Vendedor de churrasco grego é protagonista em matéria sobre alta de carne na UOL
29/10/202129/10/2021
Para ilustrar o impacto na alta do preço da carne, Ivanildo Severino que tem uma barraca de churrasco grego em Ermelino Matarazzo foi entrevistado e falou sobre as dificuldades para se adaptar à nova realidade.
Dois cachorros atravessam a rua após serem seduzidos pelo cheiro de comida. Eles se aproximam e observam o corte de uma montanha de carne empilhada em um espeto metálico. O vendedor entrega um pão francês recheado com churrasco grego e vinagrete a um cliente, que o devora enquanto fala ao celular. A clientela de quatro patas permanece vigilante à espera de um pedaço do lanche. Sem sucesso. Os vira-latas saem com o rabo entre as pernas, mas retornam toda vez que Ivanildo Severino Miguel, 40, abre a porta de vidro para preparar um churrasco grego a fregueses apressados. Ele pensou que a fidelidade conquistada há 14 anos no mesmo ponto, em Ermelino Matarazzo, zona leste deSão Paulo, iria desmoronar desde que o aumento do preço da carne encareceu seu lanche.

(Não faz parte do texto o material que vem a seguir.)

(* ------------------------------------------------------------------ *)
(** ** Vocabulary of the properties *)

(** The strings a pattern denotes. *)
Inductive matches : regex -> str -> Prop :=
| M_eps : matches Eps []
| M_chr c : matches (Chr c) [c]
| M_cls (p : ascii -> bool) c : p c = true -> matches (Cls p) [c]
| M_cat r1 r2 u v :
    matches r1 u -> matches r2 v -> matches (Cat r1 r2) (u ++ v)
| M_opt_some r u : matches r u -> matches (Opt r) u
| M_opt_none r : matches (Opt r) []
| M_star (p : ascii -> bool) u : forallb p u = true -> matches (Star p) u
| M_plus (p : ascii -> bool) u :
    u <> [] -> forallb p u = true -> matches (Plus p) u.

(** [re.search(r, s)] finds something. *)
Fixpoint has_match (r : regex) (s : str) : bool :=
  match s with
  | [] => false
  | _ :: t =>
      match match_at r s with
      | Some _ => true
      | None => has_match r t
      end
  end.

Definition is_lt (c : ascii) : bool := Ascii.eqb c "<".
Definition is_gt (c : ascii) : bool := Ascii.eqb c ">".

(** No ['<'] of [s] has a ['>'] somewhere after it. *)
Fixpoint no_span (s : str) : bool :=
  match s with
  | [] => true
  | c :: t => if is_lt c then negb (existsb is_gt t) else no_span t
  end.

(** [s] holds no angle bracket at all. *)
Definition no_angle (s : str) : bool :=
  forallb (fun c => negb (is_lt c || is_gt c)) s.

(** No two whitespace characters of [s] are neighbours. *)
Fixpoint no_ws_run (s : str) : bool :=
  match s with
  | a :: ((b :: _) as t) => negb (is_space a && is_space b) && no_ws_run t
  | _ => true
  end.

Definition is_blank (c : ascii) : bool := Ascii.eqb c " ".

(** Every whitespace character of [s] is a blank. *)
Definition only_blanks (s : str) : bool :=
  forallb (fun c => implb (is_space c) (is_blank c)) s.

(** [s] does not start with whitespace. *)
Definition head_ns (s : str) : bool :=
  match s with
  | [] => true
  | c :: _ => negb (is_space c)
  end.

(** [s] does not end with whitespace. *)
Fixpoint last_ns (s : str) : bool :=
  match s with
  | [] => true
  | [c] => negb (is_space c)
  | _ :: t => last_ns t
  end.

(** The whitespace of [s] is made of single blanks, none of them at either
    end. *)
Definition ws_normal (s : str) : bool :=
  only_blanks s && no_ws_run s && head_ns s && last_ns s.

(** The angle brackets of [s], in order. *)
Definition brackets (s : str) : str :=
  filter (fun c => is_lt c || is_gt c) s.

(** [w] put in front of [l] when it is a word. *)
Definition flush (w : str) (l : list str) : list str :=
  match w with
  | [] => l
  | _ => w :: l
  end.
(** * runmacs: an Emacs-Lisp compatibility runtime on top of a host Lisp

    Shallow embedding of the parts of [main.go] that the specification talks
    about: the elisp [defun] parameter handling, keymaps, buffers with literal
    search and [replace-match], the special forms [let], [let*],
    [condition-case], [unwind-protect] and [cl-loop], and the source
    preprocessor.

    Go strings are byte sequences and are modelled by [string] (one [ascii]
    per byte); [[]rune] is a list of code points in [Z]; Go's [int] and
    [int64] are [Z] with the wrap-around written out where the code can
    overflow.  The host evaluator (package golisp) is not part of the
    program: its value space and symbol-table frames are modelled by a small
    concrete heap, and its [Eval] is a parameter of every definition that
    calls it. *)

From Stdlib Require Import ZArith Lia Ascii String List Bool DecimalString.
From stdpp Require Import base option gmap strings list.

Local Open Scope Z_scope.

(** ** Go primitives *)

Module Go.

(** [int] and [int64] are 64 bits wide on the platforms the program runs on. *)
Definition wrap64 (z : Z) : Z := (z + 2 ^ 63) mod 2 ^ 64 - 2 ^ 63.

Definition maxInt64 : Z := 2 ^ 63 - 1.
Definition minInt64 : Z := - 2 ^ 63.

(** The numeric value of a byte. *)
Definition byteZ (c : ascii) : Z := Z.of_N (N_of_ascii c).

Definition byteOfZ (z : Z) : ascii := ascii_of_N (Z.to_N (z mod 256)).

Definition inRange (lo hi : Z) (c : ascii) : bool :=
  (lo <=? byteZ c) && (byteZ c <=? hi).

(** [len(s)] for a string: the number of bytes. *)
Definition len (s : string) : Z := Z.of_nat (String.length s).

(** [strconv.Itoa] / [strconv.FormatInt(v, 10)] / the [%d] verb. *)
Definition Itoa (z : Z) : string := NilZero.string_of_int (Z.to_int z).

(** [strings.HasPrefix] together with the remainder after the prefix. *)
Fixpoint CutPrefix (p s : string) : option string :=
  match p, s with
  | EmptyString, _ => Some s
  | String a p', String b s' => if Ascii.eqb a b then CutPrefix p' s' else None
  | String _ _, EmptyString => None
  end.

Definition HasPrefix (s p : string) : bool :=
  match CutPrefix p s with Some _ => true | None => false end.

(** [strings.Index]: byte offset of the first occurrence, or -1. *)
Fixpoint Index (s needle : string) : Z :=
  if HasPrefix s needle then 0
  else match s with
       | EmptyString => -1
       | String _ s' => let r := Index s' needle in if r <? 0 then -1 else 1 + r
       end.

(** [strings.Contains]. *)
Definition Contains (s needle : string) : bool := 0 <=? Index s needle.

(** The longest prefix of bytes satisfying [p], and the rest. *)
Fixpoint span (p : ascii -> bool) (s : string) : string * string :=
  match s with
  | EmptyString => (EmptyString, EmptyString)
  | String c s' =>
      if p c then let '(a, b) := span p s' in (String c a, b)
      else (EmptyString, s)
  end.

(** Value of a digit byte in a base up to 16, as [strconv.ParseInt] reads it. *)
Definition digitVal (c : ascii) : option Z :=
  if inRange 48 57 c then Some (byteZ c - 48)
  else if inRange 97 102 c then Some (byteZ c - 97 + 10)
  else if inRange 65 70 c then Some (byteZ c - 65 + 10)
  else None.

Fixpoint parseDigits (base : Z) (acc : Z) (s : string) : option Z :=
  match s with
  | EmptyString => Some acc
  | String c s' =>
      match digitVal c with
      | Some d => if d <? base then parseDigits base (acc * base + d) s' else None
      | None => None
      end
  end.

(** [strconv.ParseInt(s, base, 64)] on an unsigned digit string: a syntax
    error for the empty string or a digit outside the base, a range error
    above the largest [int64]. *)
Definition ParseUint63 (s : string) (base : Z) : option Z :=
  match s with
  | EmptyString => None
  | _ => match parseDigits base 0 s with
         | Some v => if v <=? maxInt64 then Some v else None
         | None => None
         end
  end.

(** *** UTF-8 *)

Definition RuneError : Z := 65533.

(** [utf8.EncodeRune] / [string(rune)]: surrogates and out-of-range code
    points are encoded as U+FFFD. *)
Definition encodeRune (r : Z) : list ascii :=
  if (0 <=? r) && (r <? 128) then [byteOfZ r]
  else if (128 <=? r) && (r <? 2048) then
    [byteOfZ (192 + r / 64); byteOfZ (128 + r mod 64)]
  else if ((2048 <=? r) && (r <? 55296)) || ((57344 <=? r) && (r <? 65536)) then
    [byteOfZ (224 + r / 4096); byteOfZ (128 + (r / 64) mod 64);
     byteOfZ (128 + r mod 64)]
  else if (65536 <=? r) && (r <=? 1114111) then
    [byteOfZ (240 + r / 262144); byteOfZ (128 + (r / 4096) mod 64);
     byteOfZ (128 + (r / 64) mod 64); byteOfZ (128 + r mod 64)]
  else [byteOfZ 239; byteOfZ 191; byteOfZ 189].

Fixpoint stringOfBytes (l : list ascii) : string :=
  match l with
  | [] => EmptyString
  | c :: l' => String c (stringOfBytes l')
  end.

(** [string(rs)] for [rs []rune]. *)
Fixpoint stringOfRunes (rs : list Z) : string :=
  match rs with
  | [] => EmptyString
  | r :: rs' => String.append (stringOfBytes (encodeRune r)) (stringOfRunes rs')
  end.

Definition cont (lo hi : Z) (c : ascii) : option Z :=
  if inRange lo hi c then Some (byteZ c mod 64) else None.

(** [utf8.DecodeRuneInString]: the first code point of [s] and its width in
    bytes; an invalid or truncated encoding is [RuneError] of width 1. *)
Definition decodeRune (s : string) : Z * nat :=
  match s with
  | EmptyString => (RuneError, 0%nat)
  | String b0 s1 =>
      let x := byteZ b0 in
      if x <? 128 then (x, 1%nat)
      else if (194 <=? x) && (x <=? 223) then
        match s1 with
        | String b1 _ =>
            match cont 128 191 b1 with
            | Some c1 => ((x - 192) * 64 + c1, 2%nat)
            | None => (RuneError, 1%nat)
            end
        | _ => (RuneError, 1%nat)
        end
      else if (224 <=? x) && (x <=? 239) then
        let lo := if x =? 224 then 160 else 128 in
        let hi := if x =? 237 then 159 else 191 in
        match s1 with
        | String b1 (String b2 _) =>
            match cont lo hi b1, cont 128 191 b2 with
            | Some c1, Some c2 => ((x - 224) * 4096 + c1 * 64 + c2, 3%nat)
            | _, _ => (RuneError, 1%nat)
            end
        | _ => (RuneError, 1%nat)
        end
      else if (240 <=? x) && (x <=? 244) then
        let lo := if x =? 240 then 144 else 128 in
        let hi := if x =? 244 then 143 else 191 in
        match s1 with
        | String b1 (String b2 (String b3 _)) =>
            match cont lo hi b1, cont 128 191 b2, cont 128 191 b3 with
            | Some c1, Some c2, Some c3 =>
                ((x - 240) * 262144 + c1 * 4096 + c2 * 64 + c3, 4%nat)
            | _, _, _ => (RuneError, 1%nat)
            end
        | _ => (RuneError, 1%nat)
        end
      else (RuneError, 1%nat)
  end.
Lemma loop_scan (fuel : nat) (text : string) (i : nat) (s : state) :
  String.length text - i <= fuel ->
  finish <$> loop fuel text i s = Some (scan (skip i text) s).
Proof.
  revert i s. induction fuel as [|fuel IH]; intros i s Hfuel.
  - simpl. destruct (Nat.ltb_spec i (String.length text)); [lia|].
    simpl. by rewrite (proj2 (skip_empty_iff i text)).
  - simpl. destruct (Nat.ltb_spec i (String.length text)) as [Hlt|Hge]; last first.
    { simpl. by rewrite (proj2 (skip_empty_iff i text)). }
    unfold step, charAt. rewrite !Nat.add_1_r, (get_skip i), (get_skip (S i)).
    pose proof (skip_succ i text) as Hs1.
    pose proof (skip_succ (S i) text) as Hs2.
    destruct (skip i text) as [|char rest'] eqn:Hi.
    { apply skip_empty_iff in Hi. lia. }
    rewrite Hs1 in Hs2 |- *. simpl scan.
    replace (i + 2) with (S (S i)) by lia.
    destruct (Ascii.eqb char dquote).
    { destruct rest' as [|c2 rest'']; simpl is_char.
      - rewrite andb_false_r. rewrite IH by lia. by rewrite Hs1.
      - destruct (inQuotes s && Ascii.eqb c2 dquote).
        + rewrite IH by lia. by rewrite Hs2.
        + rewrite IH by lia. by rewrite Hs1. }
    destruct (negb (inQuotes s) && (Ascii.eqb char comma || Ascii.eqb char tab)).
    { rewrite IH by lia. by rewrite Hs1. }
    destruct (negb (inQuotes s) && (Ascii.eqb char cr || Ascii.eqb char lf)).
    { cbv zeta. destruct rest' as [|c2 rest'']; simpl is_char.
      - rewrite andb_false_r, Nat.add_1_r. rewrite IH by lia. by rewrite Hs1.
      - destruct (Ascii.eqb char cr && Ascii.eqb c2 lf).
        + rewrite Nat.add_1_r, IH by lia. by rewrite Hs2.
        + rewrite Nat.add_1_r, IH by lia. by rewrite Hs1. }
    rewrite IH by lia. by rewrite Hs1.
Qed.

“O lanche que eu vendia por R$ 5, R$ 6, hoje sai por R$ 8. Eu tive que repassar esse custo para o meu cliente”, declara Miguel, que veste doma e boné pretos e máscara contra a covid-19. Para ele, o reajuste no churrasco grego ainda é baixo se comparado ao valor da carne. O vendedor até poderia mexer nos dois copos sucos grátis que acompanham a refeição, mas preferiu manter o “atrativo”. No entanto, Miguel entende a realidade do bairro periférico onde vive. “Ermelino não suporta um preço mais caro do que R$ 8. Para mim teria que ser mais caro, no mínimo R$ 10 em um lanche simples. Mas hoje mesmo chegou mesmo uma mãe de família com quatro crianças para comprar comigo. E aí?”, questiona.
A inflação desenfreada no Brasil tornou carnes cerca de 30,8% mais caras em um ano, segundo o IPCA (Índice Nacional de Preços ao Consumidor Amplo), calculado pelo IBGE. Isso sem levar em consideração o preço do pão e tomate para o vinagrete, que também estão mais caros. Quilo custa R$ 23 Miguel conta que hoje paga R$ 23 no quilo da carne. Há dois anos, não tirava mais do que R$ 13 do bolso. Ele tempera, monta e assa diariamente 10 kg de churrasco grego em uma cozinha a poucos metros dali. Garante que volta para casa à noite com o espeto vazio — na tarde em que conversou com TAB, restava pouco menos da metade da carne.
Ele procura se distanciar do estigma colocado no churrasco grego vendido no centro de São Paulo, geralmente julgado como pouco higiênico. A roupa de chef que usa não é à toa. Miguel manuseia o alimento ora com luva descartável, ora com pegador. O recheio do churrasco é feito com miolo de acém, fraldinha ou capa de filé. Ainda inclui uma grossa camada de linguiça nobre. Não mexeu na qualidade do produto, garante. Seu carrinho exibe como troféu o termo de permissão para venda na rua concedido pela prefeitura. Mas a gaveta de dinheiro está colada na de pães e vinagrete, tal como é visto no Brás ou na Sé.
O vendedor afirma que seu asseio ajuda a manter a clientela, mas reconhece que o custo da alimentação tem atraído uma base nova de fregueses com menos poder de compra. “Tenho clientes que almoçavam em restaurante e agora vieram comer grego porque a comida está cara.” André de Oliveira Nunes, 40, prefere comer lanche a um prato de arroz e feijão. Ele se decepcionou ao saber que não tinha carne servida na baguete, que custa R$ 12, e se contentou em comer o churrasquinho no tradicional pão de padaria. “Quando venho aqui eu como dois, três, quatro lanches. E trago meu pai, meu irmão”, diz.
Ainda que Miguel ouça uma ou outra reclamação sobre os R$ 8, ele não responsabiliza o governo Jair Bolsonaro (sem partido) pelos preços elevados. Mostra-se até esperançoso com uma possível queda no valor pago pelo quilo da carne, uma vez que a China impôs um embargo ao Brasil. “Estou confiante que vai dar uma diminuída. Parece que a China parou de comprar carne do Brasil, isso vai mexer um pouco na oferta e procura.” Especialistas discordam dessa opinião.